Which is this: the place used to be a funeral home. Not only that, but - as we incrementally discover over the course of the film's exposition - the mortician in charge had a rather nasty necromancy habit, which he tended to indulge unchecked in various unsavory ways that I won't go into here. Suffice it to say that the dead who passed through his hands have not gone quietly into their good nights.
One shade in particular troubles the psychically-sensitized Matt - a young man who appears to him in nightly evil dreams, serving as an assistant of some sort to the mortician. This spook appears to be trying to tell Matt something, but of course nothing like straightforward communication is ever possible when we're dealing with the dead (couldn't we just issue them iPhones?) and so confusion remains the order of the day. Or night.
During one of his chemos, Matt makes the acquaintance of a scholarly looking fellow named Popescu (Elias Koteas, last seen as a butch-dressing police lieutenant in the oddball indie Dark Streets) and finds out that his ability to interface (confusingly) with the dead comes to many on the verge of death themselves - including the Reverend Popescu, who gives Matt his card and tells him to call if he (the reverend) can be of any help.
Well, this doesn't take long, and soon Popescu is out at the mortuary (er, I mean, house) waving a pair of bar magnets around in an attempt to locate the cranny where the ghostly boy passed.
Meanwhile, Matt's sister Wendy (Amanda Crew), along with younger brother Billy (Ty Wood) and niece Mary (Sophi Knight) have literally stumbled upon a secret stash of photographs and a tin box full of - um - potato crisps or something. Once the younger kids are shooed from the room, Matt and Wendy have a gander at the bundled photos, to find that they are death portraits of people who have passed through the one-time funeral home. As for the potato crisps - well, never mind about those.

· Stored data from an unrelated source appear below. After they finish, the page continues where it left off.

(* ===== verification/ConnectionPool.v ===== *)
(** * Shared connections of the notification hooks

    pulse-notify/src/connectionPool.ts and wsTransport.ts: the pools that let any
    number of subscribers share one EventSource, or one WebSocket, per server,
    address and token.  A subscriber is a number, and what it is told a list of
    calls; its callbacks return and do not call the pool, but [onEvent] may throw.
    A connection's events come from outside, as steps.  JSON.parse is an argument
    of a step; the developer tools' registry is left out. *)

From S2P Require Import Prelude JsMap JsValue Decimal CanonicalJson Evidence Stream SorobanCalls RegistryClients.

(** ** What is shared: keys and addresses *)

Record ConnectionKey := {
  ck_serverUrl : string;
  ck_address : string;
  ck_token : option string;
  ck_withCredentials : option bool;
}.

Record ContractKey := {
  ct_serverUrl : string;
  ct_contractId : string;
  ct_topics : option (list string);
  ct_token : option string;
  ct_withCredentials : option bool;
}.

Record WsConnectionKey := {
  wk_serverUrl : string;
  wk_address : string;
  wk_token : option string;
}.

Definition getConnectionKey (k : ConnectionKey) : string :=
  text (JArr [JStr (ck_serverUrl k); JStr (ck_address k); JStr (default "" (ck_token k)); JBool (default false (ck_withCredentials k))]).

(** [token ? ... : ...]: the empty token counts as none. *)
Definition token_query (token : option string) : list string :=
  match token with
  | None | Some "" => []
  | Some t => ["token=" +:+ encodeURIComponent t]
  end.

Definition with_query (base : string) (query : list string) : string :=
  match query with [] => base | _ => base +:+ "?" +:+ join "&" query end.

Definition getEventSourceUrl (k : ConnectionKey) : string :=
  with_query (ck_serverUrl k +:+ "/events/" +:+ ck_address k) (token_query (ck_token k)).

Definition sortedTopics (k : ContractKey) : string :=
  match ct_topics k with Some topics => join "," (sort_strings topics) | None => "" end.

Definition getContractKey (k : ContractKey) : string :=
  text (JArr [JStr (ct_serverUrl k); JStr (ct_contractId k); JStr (sortedTopics k); JStr (default "" (ct_token k));
              JBool (default false (ct_withCredentials k))]).

Definition topics_query (topics : option (list string)) : list string :=
  match topics with
  | None | Some [] => []
  | Some l => ["topics=" +:+ encodeURIComponent (join "," l)]
  end.

Definition getContractEventSourceUrl (k : ContractKey) : string :=
  with_query (ct_serverUrl k +:+ "/contract_events/" +:+ ct_contractId k) (topics_query (ct_topics k) ++ token_query (ct_token k)).

Definition getKey (k : WsConnectionKey) : string :=
  text (JArr [JStr (wk_serverUrl k); JStr (wk_address k); JStr (default "" (wk_token k))]).

(** [serverUrl.replace(/^http/, "ws")] *)
Definition ws_scheme (url : string) : string :=
  match url with
  | String "h" (String "t" (String "t" (String "p" r))) => "ws" +:+ r
  | _ => url
  end.

Definition getWsUrl (k : WsConnectionKey) : string :=
  with_query (ws_scheme (wk_serverUrl k) +:+ "/events/" +:+ wk_address k) (token_query (wk_token k)).

(** ** What a subscriber is told *)

Inductive Call :=
  | OnOpen
  | OnEventId (id : string)
  | OnEvent (event : jsval)
  | OnParseError
  | OnError
  | OnAuthExpired.

(** The calls of [c] to all of [subs], in order. *)
Definition notifySubscribers (c : Call) (subs : list nat) : list (nat * Call) := (λ s, (s, c)) <$> subs.

Section messages.
(** Whether [onEvent] of a subscriber throws on an event. *)
Context (throws : nat → jsval → bool).

(** The id, when there is one, and the event to each subscriber, until one
    throws; and whether one did. *)
Fixpoint hand_over (id : string) (event : jsval) (subs : list nat) : list (nat * Call) * bool :=
  match subs with
  | [] => ([], false)
  | s :: rest =>
      let here := (if String.eqb id "" then [] else [(s, OnEventId id)]) ++ [(s, OnEvent event)] in
      if throws s event then (here, true)
      else let '(more, threw) := hand_over id event rest in (here ++ more, threw)
  end.

Definition auth_expired (data : jsval) : bool := is_str (prop data "type") "auth_expired".

(** The handler of a message: whether the token has expired, and the calls.
    [data] is [None] where JSON.parse throws. *)
Definition onmessage (data : option jsval) (id : string) (subs : list nat) : bool * list (nat * Call) :=
  match data with
  | None => (false, notifySubscribers OnParseError subs)
  | Some event =>
      if auth_expired event then (true, notifySubscribers OnAuthExpired subs)
      else let '(calls, threw) := hand_over id event subs in
        (false, calls ++ if threw then notifySubscribers OnParseError subs else [])
  end.
End messages.

(** [Set.prototype.add] *)
Definition set_add (x : nat) (l : list nat) : list nat := if bool_decide (x ∈ l) then l else l ++ [x].
Definition set_delete (x : nat) (l : list nat) : list nat := List.filter (λ y, negb (y =? x)) l.

(** What a caller of either pool does: acquire a connection, or call [unsubscribe]
    of the connection it acquired as the [n]-th. *)
Inductive Use (K : Type) :=
  | Acquire (key : K) (subscriber : nat)
  | Unsubscribe (connection : nat).
Arguments Acquire {K} key subscriber.
Arguments Unsubscribe {K} connection.

(** The object [acquire] answers with: what its closures refer to. *)
Record Connection := { cn_poolKey : string; cn_entry : nat; cn_subscriber : nat }.

(** ** The pool of event sources *)

Record ConnectionEntry := {
  ce_url : string;
  ce_credentials : bool;
  ce_open : bool;                 (** the source is not closed *)
  ce_subscribers : list nat;
  ce_connected : bool;
}.

(** The entries ever made (the objects), the pool of the present ones, and the
    connections handed out. *)
Record SsePool := {
  sp_entries : list ConnectionEntry;
  sp_pool : jsmap string nat;
  sp_connections : list Connection;
}.

Definition sse_empty : SsePool := {| sp_entries := []; sp_pool := []; sp_connections := [] |}.

Definition ce_with_subscribers (f : list nat → list nat) (e : ConnectionEntry) : ConnectionEntry :=
  {| ce_url := ce_url e; ce_credentials := ce_credentials e; ce_open := ce_open e; ce_subscribers := f (ce_subscribers e);
     ce_connected := ce_connected e |}.
Definition ce_set_connected (b : bool) (e : ConnectionEntry) : ConnectionEntry :=
  {| ce_url := ce_url e; ce_credentials := ce_credentials e; ce_open := ce_open e; ce_subscribers := ce_subscribers e; ce_connected := b |}.
Definition ce_close (e : ConnectionEntry) : ConnectionEntry :=
  {| ce_url := ce_url e; ce_credentials := ce_credentials e; ce_open := false; ce_subscribers := ce_subscribers e;
     ce_connected := ce_connected e |}.

Definition on_sse_entry (i : nat) (f : ConnectionEntry → ConnectionEntry) (s : SsePool) : SsePool :=
  {| sp_entries := alter f i (sp_entries s); sp_pool := sp_pool s; sp_connections := sp_connections s |}.

Definition acquireSseConnection (poolKey url : string) (withCredentials : bool) (subscriber : nat) (s : SsePool) : SsePool :=
  let '(i, s) :=
    match mget poolKey (sp_pool s) with
    | Some i => (i, s)
    | None =>
        let i := length (sp_entries s) in
        let newEntry := {| ce_url := url; ce_credentials := withCredentials; ce_open := true; ce_subscribers := []; ce_connected := false |} in
        (i, {| sp_entries := sp_entries s ++ [newEntry]; sp_pool := mset poolKey i (sp_pool s); sp_connections := sp_connections s |})
    end in
  let s := on_sse_entry i (ce_with_subscribers (set_add subscriber)) s in
  {| sp_entries := sp_entries s; sp_pool := sp_pool s;
     sp_connections := sp_connections s ++ [{| cn_poolKey := poolKey; cn_entry := i; cn_subscriber := subscriber |}] |}.

Definition sse_unsubscribe (c : Connection) (s : SsePool) : SsePool :=
  let i := cn_entry c in
  let s := on_sse_entry i (ce_with_subscribers (set_delete (cn_subscriber c))) s in
  match sp_entries s !! i with
  | Some e =>
      match ce_subscribers e with
      | [] => {| sp_entries := alter ce_close i (sp_entries s); sp_pool := mdel (cn_poolKey c) (sp_pool s); sp_connections := sp_connections s |}
      | _ => s
      end
  | None => s
  end.

Inductive SseKey := AddressKey (k : ConnectionKey) | ContractEventKey (k : ContractKey).

Definition sse_poolKey (k : SseKey) : string :=
  match k with AddressKey k => getConnectionKey k | ContractEventKey k => getContractKey k end.

Definition acquireEventConnection (k : ConnectionKey) : nat → SsePool → SsePool :=
  acquireSseConnection (getConnectionKey k) (getEventSourceUrl k) (default false (ck_withCredentials k)).

Definition acquireContractEventConnection (k : ContractKey) : nat → SsePool → SsePool :=
  acquireSseConnection (getContractKey k) (getContractEventSourceUrl k) (default false (ct_withCredentials k)).

Definition sse_acquire (k : SseKey) : nat → SsePool → SsePool :=
  match k with AddressKey k => acquireEventConnection k | ContractEventKey k => acquireContractEventConnection k end.

(** What happens next: a caller's call, or an event of the source of an entry. *)
Inductive SseLabel :=
  | SseCaller (u : Use SseKey)
  | SseOpened (entry : nat)
  | SseMessage (entry : nat) (data : option jsval) (lastEventId : string)
  | SseErrored (entry : nat).

Section sse_steps.
Context (throws : nat → jsval → bool).

(** A source that is closed fires no event. *)
Definition on_source (i : nat) (f : ConnectionEntry → list (nat * Call) * ConnectionEntry) (s : SsePool) : list (nat * Call) * SsePool :=
  match sp_entries s !! i with
  | Some e => if ce_open e then let '(calls, e') := f e in (calls, on_sse_entry i (λ _, e') s) else ([], s)
  | None => ([], s)
  end.

Definition sse_use (u : Use SseKey) (s : SsePool) : SsePool :=
  match u with
  | Acquire k subscriber => sse_acquire k subscriber s
  | Unsubscribe n => match sp_connections s !! n with Some c => sse_unsubscribe c s | None => s end
  end.

Definition sse_step (l : SseLabel) (s : SsePool) : list (nat * Call) * SsePool :=
  match l with
  | SseCaller u => ([], sse_use u s)
  | SseOpened i => on_source i (λ e, (notifySubscribers OnOpen (ce_subscribers e), ce_set_connected true e)) s
  | SseMessage i data id => on_source i (λ e,
      let '(expired, calls) := onmessage throws data id (ce_subscribers e) in
      (calls, if expired then ce_set_connected false e else e)) s
  | SseErrored i => on_source i (λ e, (notifySubscribers OnError (ce_subscribers e), ce_set_connected false e)) s
  end.

Definition sse_run (ls : list SseLabel) (s : SsePool) : SsePool := foldl (λ s l, (sse_step l s).2) s ls.
End sse_steps.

What's most effective about Haunting is its unrelenting darkness: when the evil dead aren't leaping out at you, the grim reality of deadly disease, disastrous finances or debilitating addiction comes forward from its also-running backstory position to lead the pack. By the time one finishes watching the movie, whatever reality a person returns to is bound to look downright rosy by comparison.
Director Cornwell (whose previous work includes an animated horror short called Ward 13) makes the ghostly happenings sufficiently creepy and - occasionally - startling (as evidenced by the periodic screams coming from members of the preview audience). There's not a lot innovative going on in that respect, with considerable use of the old reflectaphobia ploy (scary things appearing in mirrored surfaces), but one supposes there's only so much that can be done in the realm of cinematically-imagined supernatural events, and probably most of it has already been. We get a more-than-the-doctor-ordered dose of evil-looking ectoplasm emitting from one of our (dead) characters (see the rather nauseating promos playing on TV and intermittently on the IMDB front page), and there's a bit involving the carving of runes into the skin of corpses that gets carried into the present via the agency of Matt's near-death, borderland reality perceptiveness.
Given the constraints of the medium (you'll excuse the expression), a good creepshow such as this must rely on the performances of its actors to carry the shiver-inducing day - and this crew succeed in that regard, with Ms. Masden standing out among the crowd as a convincingly distraught mom. For his part, young Mr. Gallner does a good job portraying a young man who's come to uncomfortable terms with the fact that he's not likely to get much older - his occasional sullen, siblings-directed outbursts lend his character a healthy dose of reality.
An interesting side-note: turns out the residents of the Southington, CT house on which the story is based are already (pre-film release) being beset by curiousity seekers and paranormal fanciers of all ilks. The AP story offers some interesting background on the actual history of the house, which - as expected - turns out not to be as sensational as the film story would lead us to believe.